Take the following scenario:

  • You have a hub site.
  • Branch (spoke) sites connect to the hub with a L2L IPsec tunnel.
  • All traffic must traverse the tunnel (no local breakout to the Internet).
  • At the hub, your VPN concentrator is separate from your firewall and runs in two armed mode. Where one interface is outside the firewall (public) to terminate the incoming tunnels and another interface is within a DMZ. As such no NAT is configured since the firewall will be doing this, routing and filtering traffic.

The VPN concentrator will have its default gateway pointing out of the public interface. This becomes a problem when you’re tunnelling all traffic from the spokes over the L2L tunnel, especially for traffic destined to the Internet which should go via the hub site’s central firewall.

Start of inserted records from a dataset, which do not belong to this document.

Lemma fields_cat k m M a b : 0 <= k <= 8 -> 0 <= m < 2 ^ (8 - k) -> 0 <= b < 2 ^ 8 -> 
  fields k (M * 2 ^ 8 + m) (a * 2 ^ 8 + b) = fields k M a * 2 ^ 8 + fields k m b.
Proof.
  intros Hk Hm Hb. assert (Hm8 : 0 <= m < 2 ^ 8) by (pose proof (Z.pow_le_mono_r 2 (8 - k) 8 ltac:(lia) ltac:(lia)); lia).
  unfold fields. rewrite (shiftr_cat 8 k) by lia. set (lo := _ * 2 ^ (8 - k) + _).
  assert (Hlo : 0 <= lo < 2 ^ 8).
  { unfold lo. rewrite Z.land_ones, Z.shiftr_div_pow2 by lia. pose proof (Z.mod_pos_bound a (2 ^ k) ltac:(pose proof (Z.pow_pos_nonneg 2 k); lia)).
    assert (E : 2 ^ 8 = 2 ^ (8 - k) * 2 ^ k) by (rewrite <- Z.pow_add_r by lia; f_equal; lia).
    assert (0 <= b / 2 ^ k < 2 ^ (8 - k)); [|nia]. split; [apply Z.div_pos; lia|apply Z.div_lt_upper_bound; lia]. }
  rewrite !land_cat by lia. unfold lo. rewrite land_small by lia. ring.
Qed.

(** A mask that is the same in every byte. *)
Definition mask (m : Z) (l : list Z) : Z := val (map (fun _ => m) l).

Lemma fields_val k m l : 0 <= k <= 8 -> 0 <= m < 2 ^ (8 - k) -> Forall is_byte l ->
  fields k (mask m l) (val l) = val (map (fields k m) l).
Proof.
  intros Hk Hm. induction 1 as [|b l Hb Hl IH]; [unfold mask, fields; cbn; by rewrite Z.shiftr_0_l|].
  unfold mask in *. cbn [map val fold_right]. fold (val l). fold (val (map (fun _ => m) l)). fold (val (map (fields k m) l)).
  rewrite fields_cat, IH by done. done.
Qed.

Definition nibbles_small (b : Z) : bool := (Z.land b 15 <=? 4) && (Z.shiftr b 4 <=? 4) && (0 <=? b) && (b <? 256).

Lemma nibble_val l : Forall (fun b => nibbles_small b = true) l -> 0 <= Z.land (val l) 15 <= 4.
Proof.
  destruct 1 as [|b l Hb Hl]; [done|]. cbn [val fold_right]. fold (val l). rewrite land_small by lia. unfold nibbles_small in Hb.
  pose proof (proj2 (Z.land_nonneg b 15) ltac:(right; lia)). lia.
Qed.

Lemma nibble_sums l : Forall (fun b => nibbles_small b = true) l ->
  Z.land (Z.shiftr (val l) 4 + val l) (mask 15 l) = val (map (fun b => Z.land (Z.shiftr b 4 + b) 15) l).
Proof.
  induction 1 as [|b l Hb Hl IH]; [done|]. pose proof (nibble_val l Hl) as Hn. unfold mask in *. cbn [map val fold_right].
  fold (val l). fold (val (map (fun _ => 15) l)). fold (val (map (fun b => Z.land (Z.shiftr b 4 + b) 15) l)). unfold nibbles_small in Hb.
  rewrite (shiftr_cat 8 4) by lia. change (Z.ones 4) with 15. change (8 - 4) with 4.
  assert (0 <= Z.shiftr b 4) by (apply Z.shiftr_nonneg; lia). assert (Hb68 : b <= 4 * 16 + 15).
  { clear -Hb. rewrite Z.shiftr_div_pow2 in Hb by lia. pose proof (Z.div_mod b (2 ^ 4) ltac:(lia)). pose proof (Z.mod_pos_bound b (2 ^ 4) ltac:(lia)). lia. }
  replace (Z.shiftr (val l) 4 * 2 ^ 8 + (Z.land (val l) 15 * 2 ^ 4 + Z.shiftr b 4) + (val l * 2 ^ 8 + b)) with
    ((Z.shiftr (val l) 4 + val l) * 2 ^ 8 + (Z.land (val l) 15 * 2 ^ 4 + (Z.shiftr b 4 + b))) by ring.
  rewrite land_cat by lia. rewrite IH. by rewrite land_small by lia.
Qed.

(** What the first three steps do to a byte. *)
Definition step2 (b : Z) : Z := fields 2 0x33 (fields 1 0x55 b).
Definition step3 (b : Z) : Z := Z.land (Z.shiftr (step2 b) 4 + step2 b) 15.

Lemma step3_popcount b : is_byte b -> step3 b = popcount 8 b.
Proof. apply byte_eq. vm_compute. reflexivity. Qed.

Lemma steps_byte b : is_byte b -> is_byte (fields 1 0x55 b) /\ nibbles_small (step2 b) = true /\ 0 <= popcount 8 b <= 8.
Proof.
  intros Hb. pose proof (byte_forall (fun b => (0 <=? fields 1 0x55 b) && (fields 1 0x55 b <? 256) && nibbles_small (step2 b) &&
    (0 <=? popcount 8 b) && (popcount 8 b <=? 8)) ltac:(vm_compute; reflexivity) b Hb) as H.
  cbn beta in H. unfold is_byte. rewrite !andb_true_iff in H. destruct H as [[[[H1 H2] H3] H4] H5]. split_and!; try done; lia.
Qed.

Lemma val_bound l : Forall is_byte l -> 0 <= val l < 2 ^ (8 * lenZ l).
Proof.
  induction 1 as [|b l Hb Hl IH]; [done|]. cbn [val fold_right]. fold (val l). rewrite lenZ_cons.
  replace (8 * (1 + lenZ l)) with (8 + 8 * lenZ l) by lia. pose proof (lenZ_nonneg l). rewrite Z.pow_add_r by lia. unfold is_byte in Hb. lia.
Qed.

Lemma val_shiftr k : forall l, Forall is_byte l -> Z.shiftr (val l) (8 * Z.of_nat k) = val (drop k l).
Proof.
  induction k as [|k IH]; intros l Hl; [by rewrite Z.mul_0_r, Z.shiftr_0_r, drop_0|].
  destruct Hl as [|b l Hb Hl]; [by rewrite Z.shiftr_0_l|]. cbn [drop]. rewrite <- IH by done. cbn [val fold_right]. fold (val l).
  replace (8 * Z.of_nat (S k)) with (8 + 8 * Z.of_nat k) by lia. rewrite <- Z.shiftr_shiftr by lia. f_equal.
  rewrite Z.shiftr_div_pow2, Z.div_add_l by lia. unfold is_byte in Hb. rewrite Z.div_small by lia. lia.
Qed.

Ltac list_bytes := repeat (apply List.Forall_cons; [unfold is_byte; lia|]); apply List.Forall_nil.

(** The last three steps, on counts of the bytes. *)
Lemma sum_bytes p0 p1 p2 p3 p4 p5 p6 p7 : Forall (fun p => 0 <= p <= 8) [p0; p1; p2; p3; p4; p5; p6; p7] ->
  let x := val [p0; p1; p2; p3; p4; p5; p6; p7] in
  let x := u64 (x + Z.shiftr x 8) in
  let x := u64 (x + Z.shiftr x 16) in
  let x := u64 (x + Z.shiftr x 32) in
  Z.land x (Z.shiftl 1 7 - 1) = p0 + p1 + p2 + p3 + p4 + p5 + p6 + p7.
Proof.
  intros Hp. rewrite !List.Forall_cons_iff in Hp.
  assert (Hu : forall a b c d e f g h, Forall is_byte [a; b; c; d; e; f; g; h] -> u64 (val [a; b; c; d; e; f; g; h]) = val [a; b; c; d; e; f; g; h]).
  { intros * Hb. apply Z.mod_small. by apply (val_bound [a; b; c; d; e; f; g; h]). }
  assert (Hs : forall n a b c d e f g h, Forall is_byte [a; b; c; d; e; f; g; h] ->
    Z.shiftr (val [a; b; c; d; e; f; g; h]) (8 * Z.of_nat n) = val (drop n [a; b; c; d; e; f; g; h])) by (intros; by apply val_shiftr).
  cbv zeta. rewrite !(Hs 1%nat) by list_bytes. cbn [drop].
  replace (val _ + val _) with (val [p0 + p1; p1 + p2; p2 + p3; p3 + p4; p4 + p5; p5 + p6; p6 + p7; p7]) by (cbn [val fold_right]; ring).
  rewrite !Hu, !(Hs 2%nat) by list_bytes. cbn [drop].
  replace (val _ + val _) with (val [p0 + p1 + p2 + p3; p1 + p2 + p3 + p4; p2 + p3 + p4 + p5; p3 + p4 + p5 + p6; p4 + p5 + p6 + p7; p5 + p6 + p7; p6 + p7; p7])
    by (cbn [val fold_right]; ring).
  rewrite !Hu, !(Hs 4%nat) by list_bytes. cbn [drop].
  replace (val _ + val _) with (val [p0 + p1 + p2 + p3 + p4 + p5 + p6 + p7; p1 + p2 + p3 + p4 + p5 + p6 + p7; p2 + p3 + p4 + p5 + p6 + p7;
    p3 + p4 + p5 + p6 + p7; p4 + p5 + p6 + p7; p5 + p6 + p7; p6 + p7; p7]) by (cbn [val fold_right]; ring).
  rewrite Hu by list_bytes. change (Z.shiftl 1 7 - 1) with (Z.ones 7). cbn [val fold_right].
  change (2 ^ 8) with (2 * 2 ^ 7). rewrite Z.mul_assoc, Z.land_ones, Z.add_comm, Z_mod_plus_full by lia. apply Z.mod_small. lia.
Qed.

Lemma popcount_byte b : is_byte b -> 0 <= popcount 8 b <= 8.
Proof. apply steps_byte. Qed.

Lemma mask_repeat m l : mask m l = val (repeat m (length l)).
Proof. unfold mask. f_equal. induction l as [|b l IH]; [done|]. cbn. by rewrite IH. Qed.

(** The first three steps, on the bytes of a word. *)
Lemma three_steps l : Forall is_byte l -> length l = 8%nat ->
  let m := Z.shiftl 1 64 - 1 in
  let x := u64 (Z.land (Z.shiftr (val l) 1) (Z.land m0 m) + Z.land (val l) (Z.land m0 m)) in
  let x := u64 (Z.land (Z.shiftr x 2) (Z.land m1 m) + Z.land x (Z.land m1 m)) in
  Z.land (u64 (Z.shiftr x 4 + x)) (Z.land m2 m) = val (map (popcount 8) l).
Proof.
  intros Hb Hl. cbv zeta.
  assert (Hm : forall m f, val (repeat m 8) = mask m (map f l)) by (intros m f; by rewrite mask_repeat, length_map, Hl).
  assert (Hsmall : forall f, Forall (fun b => is_byte (f b)) l -> u64 (val (map f l)) = val (map f l)).
  { intros f Hf. apply Z.mod_small. pose proof (val_bound (map f l)) as Hv. unfold lenZ in Hv. rewrite length_map, Hl in Hv.
    apply Hv. by apply Forall_map. }
  assert (H1 : Forall (fun b => is_byte (fields 1 0x55 b)) l) by (eapply List.Forall_impl; [|exact Hb]; intros b Hb1; apply steps_byte, Hb1).
  assert (H2 : Forall (fun b => nibbles_small (step2 b) = true) l) by (eapply List.Forall_impl; [|exact Hb]; intros b Hb1; apply steps_byte, Hb1).
  assert (H2b : Forall (fun b => is_byte (step2 b)) l).
  { eapply List.Forall_impl; [|exact H2]. unfold nibbles_small, is_byte. intros b Hn. lia. }
  change (Z.land m0 (Z.shiftl 1 64 - 1)) with (val (repeat 0x55 8)). change (Z.land m1 (Z.shiftl 1 64 - 1)) with (val (repeat 0x33 8)).
  change (Z.land m2 (Z.shiftl 1 64 - 1)) with (val (repeat 15 8)).
  rewrite (Hm 0x55 id), map_id. fold (fields 1 (mask 0x55 l) (val l)). rewrite fields_val, Hsmall by (done || lia).
  rewrite (Hm 0x33 (fields 1 0x55)). fold (fields 2 (mask 0x33 (map (fields 1 0x55) l)) (val (map (fields 1 0x55) l))).
  rewrite fields_val, map_map by (by apply Forall_map || lia). change (fun x => fields 2 51 (fields 1 85 x)) with step2. rewrite Hsmall by done.
  rewrite (Z.land_comm (u64 _)). unfold u64. rewrite land_wrap by (done || by vm_compute). rewrite Z.land_comm, (Hm 15 step2).
  rewrite nibble_sums, map_map by (by apply Forall_map). f_equal. apply map_ext_in. intros b Hin. apply step3_popcount.
  rewrite List.Forall_forall in Hb. by apply Hb.
Qed.

Lemma OnesCount64_popcount x : 0 <= x < 2 ^ 64 -> OnesCount64 x = popcount 64 x.
Proof.
  intros Hx. destruct (bytes_val 8 x Hx) as (E & Hb & Hl). set (l := bytes 8 x) in *. clearbody l.
  pose proof (popcount_val l Hb) as Ep. rewrite Hl, E in Ep. change (8 * 8)%nat with 64%nat in Ep. rewrite Ep. clear Ep.
  pose proof (three_steps l Hb Hl) as E3. rewrite E in E3. cbv zeta in E3. unfold OnesCount64. cbv zeta. rewrite !E3. clear E3 Hx.
  destruct l as [|b0 [|b1 [|b2 [|b3 [|b4 [|b5 [|b6 [|b7 [|b8 l]]]]]]]]]; try discriminate Hl. cbn [map fold_right].
  pose proof (sum_bytes (popcount 8 b0) (popcount 8 b1) (popcount 8 b2) (popcount 8 b3) (popcount 8 b4) (popcount 8 b5) (popcount 8 b6) (popcount 8 b7)) as Hs.
  cbv zeta in Hs. rewrite Hs; [ring|]. rewrite !List.Forall_cons_iff in *. split_and!; try apply popcount_byte; apply Hb || done.
Qed.

(** The counts by table. *)
Lemma low_byte b l : is_byte b -> Z.land (val (b :: l)) 0xff = b.
Proof.
  intros Hb. cbn [val fold_right]. rewrite land_small by lia. change 0xff with (Z.ones 8). rewrite Z.land_ones by lia. by apply Z.mod_small.
Qed.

On a Cisco ASA two default gateways can be specified. One for non-tunneled traffic and one for traffic exiting from a tunnel.

route outside 0.0.0.0 0.0.0.0 111.222.333.444
route inside 0.0.0.0 0.0.0.0 192.168.0.1 tunneled

In the example above, any traffic exiting from a tunnel on the inside interface and not matching another route, will be routed towards 192.168.0.1. Without this the traffic would be routed towards 111.222.333.444.

If a device running IOS is being used the same can be achieved using a route-map to match the traffic exiting the tunnel and then setting the next hop IP.